Top of EXTRACTED MATERIAL

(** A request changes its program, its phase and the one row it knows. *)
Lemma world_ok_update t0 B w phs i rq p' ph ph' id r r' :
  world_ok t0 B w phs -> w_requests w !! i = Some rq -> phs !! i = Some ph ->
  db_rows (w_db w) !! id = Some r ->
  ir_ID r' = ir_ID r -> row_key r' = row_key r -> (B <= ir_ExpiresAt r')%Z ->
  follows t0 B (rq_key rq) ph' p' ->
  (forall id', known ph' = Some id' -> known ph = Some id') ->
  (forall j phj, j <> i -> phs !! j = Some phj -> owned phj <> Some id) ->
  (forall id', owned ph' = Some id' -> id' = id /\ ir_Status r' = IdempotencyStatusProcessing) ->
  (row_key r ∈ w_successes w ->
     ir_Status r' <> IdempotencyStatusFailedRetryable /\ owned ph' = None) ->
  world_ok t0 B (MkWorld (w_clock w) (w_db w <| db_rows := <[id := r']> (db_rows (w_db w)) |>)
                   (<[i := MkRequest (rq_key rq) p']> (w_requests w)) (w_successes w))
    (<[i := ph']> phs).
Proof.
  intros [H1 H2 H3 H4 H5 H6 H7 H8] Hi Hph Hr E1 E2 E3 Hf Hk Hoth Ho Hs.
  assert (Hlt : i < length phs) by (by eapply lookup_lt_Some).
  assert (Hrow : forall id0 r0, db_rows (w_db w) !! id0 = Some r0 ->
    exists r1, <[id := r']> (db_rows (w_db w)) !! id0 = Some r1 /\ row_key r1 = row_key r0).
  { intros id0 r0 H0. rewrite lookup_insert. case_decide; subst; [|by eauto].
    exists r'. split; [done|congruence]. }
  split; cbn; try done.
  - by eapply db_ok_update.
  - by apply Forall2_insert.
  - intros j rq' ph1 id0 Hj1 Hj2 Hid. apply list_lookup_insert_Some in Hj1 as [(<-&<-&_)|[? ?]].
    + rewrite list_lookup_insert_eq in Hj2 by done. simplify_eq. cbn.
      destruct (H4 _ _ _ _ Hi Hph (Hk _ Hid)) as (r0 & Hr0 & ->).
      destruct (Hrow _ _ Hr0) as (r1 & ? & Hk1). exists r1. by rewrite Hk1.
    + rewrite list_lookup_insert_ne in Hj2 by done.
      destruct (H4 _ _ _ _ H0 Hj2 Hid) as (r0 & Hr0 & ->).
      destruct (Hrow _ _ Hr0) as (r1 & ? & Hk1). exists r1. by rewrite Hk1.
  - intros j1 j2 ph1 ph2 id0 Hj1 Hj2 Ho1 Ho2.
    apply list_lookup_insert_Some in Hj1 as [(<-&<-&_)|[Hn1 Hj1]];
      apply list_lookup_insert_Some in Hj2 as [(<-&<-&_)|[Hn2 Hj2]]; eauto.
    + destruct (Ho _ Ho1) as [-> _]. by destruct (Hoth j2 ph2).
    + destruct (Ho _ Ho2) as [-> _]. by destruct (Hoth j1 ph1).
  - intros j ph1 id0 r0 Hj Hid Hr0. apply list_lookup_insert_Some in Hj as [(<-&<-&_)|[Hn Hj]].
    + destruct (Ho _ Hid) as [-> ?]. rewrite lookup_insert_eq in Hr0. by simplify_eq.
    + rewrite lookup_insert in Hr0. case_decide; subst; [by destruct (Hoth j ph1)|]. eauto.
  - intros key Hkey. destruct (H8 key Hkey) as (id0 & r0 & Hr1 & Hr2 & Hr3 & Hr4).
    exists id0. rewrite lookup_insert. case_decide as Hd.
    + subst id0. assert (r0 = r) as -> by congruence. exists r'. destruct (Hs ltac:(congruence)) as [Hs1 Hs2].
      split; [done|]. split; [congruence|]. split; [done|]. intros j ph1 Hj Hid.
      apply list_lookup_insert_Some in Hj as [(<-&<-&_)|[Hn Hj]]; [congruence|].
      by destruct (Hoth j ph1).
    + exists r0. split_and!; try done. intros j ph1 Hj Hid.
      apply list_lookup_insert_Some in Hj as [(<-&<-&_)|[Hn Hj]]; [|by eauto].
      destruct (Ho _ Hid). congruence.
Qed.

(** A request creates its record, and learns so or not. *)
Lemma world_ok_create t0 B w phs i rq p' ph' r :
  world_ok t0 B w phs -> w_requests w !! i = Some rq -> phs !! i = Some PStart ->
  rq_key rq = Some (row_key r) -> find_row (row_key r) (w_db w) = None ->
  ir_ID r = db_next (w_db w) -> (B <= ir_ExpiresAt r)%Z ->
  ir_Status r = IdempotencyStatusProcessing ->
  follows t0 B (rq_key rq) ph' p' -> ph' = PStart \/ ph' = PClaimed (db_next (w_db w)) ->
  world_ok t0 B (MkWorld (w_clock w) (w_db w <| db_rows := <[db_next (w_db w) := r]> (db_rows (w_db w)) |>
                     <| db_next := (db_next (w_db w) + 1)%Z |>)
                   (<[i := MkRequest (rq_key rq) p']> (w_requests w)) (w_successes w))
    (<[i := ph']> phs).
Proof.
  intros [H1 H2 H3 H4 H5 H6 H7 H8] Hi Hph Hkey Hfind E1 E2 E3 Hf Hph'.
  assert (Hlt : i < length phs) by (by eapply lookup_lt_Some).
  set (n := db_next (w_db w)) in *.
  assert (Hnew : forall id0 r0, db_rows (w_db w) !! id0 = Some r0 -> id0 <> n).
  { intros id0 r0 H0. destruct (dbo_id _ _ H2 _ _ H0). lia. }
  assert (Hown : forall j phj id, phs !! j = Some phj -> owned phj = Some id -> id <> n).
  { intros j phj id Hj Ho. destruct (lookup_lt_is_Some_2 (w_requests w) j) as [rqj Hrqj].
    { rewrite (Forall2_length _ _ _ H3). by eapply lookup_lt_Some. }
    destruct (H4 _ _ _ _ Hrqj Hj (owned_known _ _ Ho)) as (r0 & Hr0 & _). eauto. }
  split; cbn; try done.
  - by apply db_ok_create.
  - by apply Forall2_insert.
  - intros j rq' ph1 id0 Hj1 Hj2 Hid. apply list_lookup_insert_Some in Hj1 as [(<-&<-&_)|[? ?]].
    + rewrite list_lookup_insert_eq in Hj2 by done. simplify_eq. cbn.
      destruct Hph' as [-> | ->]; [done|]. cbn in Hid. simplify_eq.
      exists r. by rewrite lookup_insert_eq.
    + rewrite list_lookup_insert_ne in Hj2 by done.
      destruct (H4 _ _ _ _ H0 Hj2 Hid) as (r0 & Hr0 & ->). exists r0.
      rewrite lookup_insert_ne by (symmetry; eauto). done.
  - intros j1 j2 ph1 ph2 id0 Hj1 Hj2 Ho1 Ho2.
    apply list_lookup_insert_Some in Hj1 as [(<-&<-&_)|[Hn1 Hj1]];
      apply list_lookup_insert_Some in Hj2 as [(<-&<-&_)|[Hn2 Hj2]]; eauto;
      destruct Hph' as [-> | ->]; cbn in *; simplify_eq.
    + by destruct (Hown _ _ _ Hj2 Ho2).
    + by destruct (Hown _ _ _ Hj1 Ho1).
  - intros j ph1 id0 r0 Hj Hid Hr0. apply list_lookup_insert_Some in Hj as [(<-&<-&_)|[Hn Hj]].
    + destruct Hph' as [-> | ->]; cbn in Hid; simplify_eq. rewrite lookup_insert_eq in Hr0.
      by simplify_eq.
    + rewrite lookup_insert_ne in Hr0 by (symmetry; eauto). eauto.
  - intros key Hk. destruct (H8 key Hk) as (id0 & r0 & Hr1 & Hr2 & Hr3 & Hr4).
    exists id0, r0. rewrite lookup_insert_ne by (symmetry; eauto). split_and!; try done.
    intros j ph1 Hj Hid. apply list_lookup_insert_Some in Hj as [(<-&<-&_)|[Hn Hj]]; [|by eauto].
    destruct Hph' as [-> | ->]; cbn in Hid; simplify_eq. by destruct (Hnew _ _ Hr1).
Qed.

Bottom of EXTRACTED MATERIAL

(YOUR TASK): List every line in the records above that contains the word "eapply".

(EXPECTED ANSWER):
  assert (Hlt : i < length phs) by (by eapply lookup_lt_Some).
  - by eapply db_ok_update.
  assert (Hlt : i < length phs) by (by eapply lookup_lt_Some).
    { rewrite (Forall2_length _ _ _ H3). by eapply lookup_lt_Some. }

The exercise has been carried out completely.